Fresh off a trip to the nation’s capital, Gov. Gary Herbert says he feels like he’s finally being heard.
Sure, the state has made headlines across the country about public lands and the pending stingiest DUI law in the country (reduced from .08 to .05), but that’s not what the governor was referring to at his weekly media availability Thursday. Herbert didn’t even bring those topics up.
Remember the Affordable Care Act, aka Obamacare?
“As a young, inexperienced governor, I asked, ‘When do we go to the White House, when do we meet with Nancy Pelosi and Harry Reid, when do we, the governors, weigh in on this significant piece of legislation?’” Herbert said about his first trips to D.C. “And the answer that came back to me was, ‘We had not been invited.’ I said, ‘You mean to tell me the governors of the 50 states that will have to implement this program that impacts one-seventh of our GDP have not been invited to take part in this discussion?’”
Indeed, Herbert felt left out in the cold. And since the ACA’s passing, the state has not fully expanded Medicaid access—that will remain unless the ballot initiative calling for its expansion passes on the November ballot.
After his trip to the annual National Governors Association conference, Herbert says he feels that conversation has shifted.
“I actually left pretty encouraged,” Herbert said about hearing both parties talk about “the significance states have in solving problems.”
Some of Utah’s problems, though, have been taken up by the public. Signature gathering continues for six initiative petitions that would legalize medical cannabis, expand Medicaid, increase taxes for public schools, create a redistricting commission to cut down on gerrymandering along with two opposing initiatives that aim to change how candidates get on primary ballots. All of that has left the Legislature feeling, well, like it’s missing out.

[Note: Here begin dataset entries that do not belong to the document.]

Lemma code_at_cons m o op code : code_at m o (op :: code) ->
  vec_lookup (bytecode m) o = Some op /\ code_at m (o + 1) code.
Proof.
  intros Hc. split; [specialize (Hc 0%nat op eq_refl); now rewrite Z.add_0_r in Hc|].
  intros i op' Hi. specialize (Hc (S i) op' Hi). now replace (o + 1 + Z.of_nat i) with (o + Z.of_nat (S i)) by lia.
Qed.

Section Blocks.
Context {SF : SoftFloat} {HF : HostFloat} {H : Type}.
Implicit Types c : ctx H.

Lemma kept_trans c1 c2 c3 : kept c1 c2 -> kept c2 c3 -> kept c1 c3.
Proof.
  intros (b1 & s1 & p1 & -> & M1) (b2 & s2 & p2 & -> & M2). exists b2, s2, p2. split; [reflexivity|]. cbn in M2. congruence.
Qed.
Lemma kept_mod c c' : kept c c' -> _mod (_base c') = _mod (_base c).
Proof. intros (b & s & p & -> & E). exact E. Qed.

(** One turn of the dispatch loop at a typed instruction. *)
Lemma run_step op o c n : _pc c = CodeAt o -> vec_lookup (bytecode (_mod (_base c))) o = Some op -> op <> exit_ ->
  run (S n) c = (step op ;;; run n) c.
Proof.
  intros Hpc Hop Hne. cbn [run]. unfold fetch, the_module, bind at 1 2 3, gets. rewrite Hpc, (vec_index_Ok _ _ _ _ Hop).
  destruct op; reflexivity || congruence.
Qed.

(** Type soundness of straight-line code: at code that [block_type] accepts
    (constants, locals, globals, numeric, conversion, reference and memory
    instructions), in a frame whose locals and operands have the declared types,
    the dispatch loop executes the whole block and reaches the next instruction
    with operands of the computed types, the same locals' types, callers' part of
    the stack, call stack and handlers, or it stops with a trap.  It never leaves
    defined behaviour: no operand of the wrong type is read, no stack slot
    outside of the frame or byte outside of the reservation is touched. *)
Theorem straight_line_sound L pre code ts ts' o n c :
  vec_size pre + vec_size L < 2 ^ 32 -> frame L pre ts c -> _pc c = CodeAt o ->
  code_at (_mod (_base c)) o code -> block_type (_mod (_base c)) L code ts = Some ts' ->
  (exists c', run (length code + n) c = run n c' /\ frame L pre ts' c' /\
     _pc c' = CodeAt (o + Z.of_nat (length code)) /\ kept c c') \/
  (exists e c', run (length code + n) c = Throw e c' /\ is_trap e).
Proof.
  intros Hs. revert ts o c. induction code as [|op code IH]; intros ts o c Hf Hpc Hc Ht.
  - injection Ht as <-. left. exists c. cbn [length Nat.add]. rewrite Z.add_0_r.
    split; [reflexivity|]. split; [exact Hf|]. split; [exact Hpc|].
    exists (_base c), (_os c), (_pc c). now destruct c.
  - cbn [block_type] in Ht. destruct (step_type _ L op ts) as [ts1|] eqn:E1; [|discriminate].
    apply code_at_cons in Hc as [Hop Hc]. pose proof (step_sound L pre Hs op ts ts1 c o Hf Hpc E1) as S1.
    assert (Hne : op <> exit_) by (intros ->; discriminate E1).
    cbn [length Nat.add]. rewrite (run_step op o c _ Hpc Hop Hne). unfold bind, step_ok in *.
    destruct (step op c) as [[] c1|e c1|]; [|right; eauto|contradiction].
    destruct S1 as (Hf1 & Hpc1 & K1). rewrite <- (kept_mod _ _ K1) in Hc, Ht.
    destruct (IH ts1 (o + 1) c1 Hf1 Hpc1 Hc Ht) as [(c2 & -> & Hf2 & Hpc2 & K2)|]; [left|right; assumption].
    exists c2. split; [reflexivity|]. split; [exact Hf2|].
    split; [rewrite Hpc2; f_equal; lia|now apply (kept_trans _ c1)].
Qed.
End Blocks.

(** The function of the demo that grows memory and stores into it. *)
Lemma bytes_ok_map (m : bytes) : map_Forall (fun _ v => in_u 8 v) m -> forall k, in_u 8 (mem_get m k).
Proof.
  intros Hm k. unfold mem_get. destruct (m !! k) eqn:E; cbn; [exact (Hm k z E)|]. unfold in_u. lia.
Qed.

Lemma in_mem_ready : ready (_base in_mem).
Proof.
  split; [|vm_compute; intuition congruence..].
  split; [| | | | |prot_concrete|]; try (vm_compute; intuition congruence).
  apply bytes_ok_map. refine (bool_decide_unpack _ _). vm_compute. exact I.
Qed.
Lemma in_mem_frame : frame [types.i32] [] [] in_mem.
Proof.
  exists [I32 70000], []. split; [split; [vm_compute; split; lia|reflexivity]|].
  repeat (split; [reflexivity || (repeat constructor; cbn; unfold in_u; lia)|]). apply in_mem_ready.
Qed.

Lemma straight_line_sound_witness :
  exists c', run 10 in_mem = run 0 c' /\ frame [types.i32] [] [types.i32] c' /\ _pc c' = CodeAt 22 /\ kept in_mem c'.
Proof.
  destruct (@straight_line_sound demo_sf demo_hf unit [types.i32] [] (take 10 mem_code) [] [types.i32] 12 0 in_mem)
    as [Hok|(e & c' & Hr & Ht)]; [vm_compute; reflexivity|apply in_mem_frame|reflexivity| |vm_compute; reflexivity|exact Hok|].
  - intros i op Hi. do 10 (destruct i as [|i]; [vm_compute in Hi; simplify_eq; vm_compute; reflexivity|]).
    vm_compute in Hi. destruct i; discriminate.
  - assert (E : match run (length (take 10 mem_code) + 0) in_mem with
                | Throw e _ => bool_decide (exn_class e = timeout_exception) | _ => true end = true)
      by (vm_compute; reflexivity).
    rewrite Hr in E. apply bool_decide_eq_true in E. destruct Ht as [Ht|Ht]; rewrite E in Ht; discriminate Ht.
Defined.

One week remains in this year’s General Session, but that hasn’t stopped lawmakers from pushing new bills through this late in the game.
House Bill 471, sponsored by Rep. Brad Daw, R-Orem, would delay the time a petition becomes law to 60 days after following year’s general session. The bill passed 8-2 out of committee Wednesday and is now up for consideration by the full House.
“There is a need to give the Legislature a session to clarify and clean things up,” Daw said during the this week’s committee hearing.
Ballot initiative advocates, though, said they don’t want the rules to change halfway through the process.
Herbert also remained a little skeptical of the bill.
“I support the initiative petition process ...” Herbert said. “But sometimes, because of frustrations for a variety of reasons, people say, ‘You know what, there’s another way—the initiative petition process.’
“So, I’m very reluctant to have anything that would be contrary to what the voice of the people say. [Language] may not be as perfect on an initiative petition because it comes—warts and all—without any refinement. I understand the concern that some of the legislators have where they say, ‘If this passes, then we have some problems, we have some conflicts, how do we resolve that, we need time to resolve it.’
“I expect if anything needs to be modified, they can take it up at that next general session,” he finalized.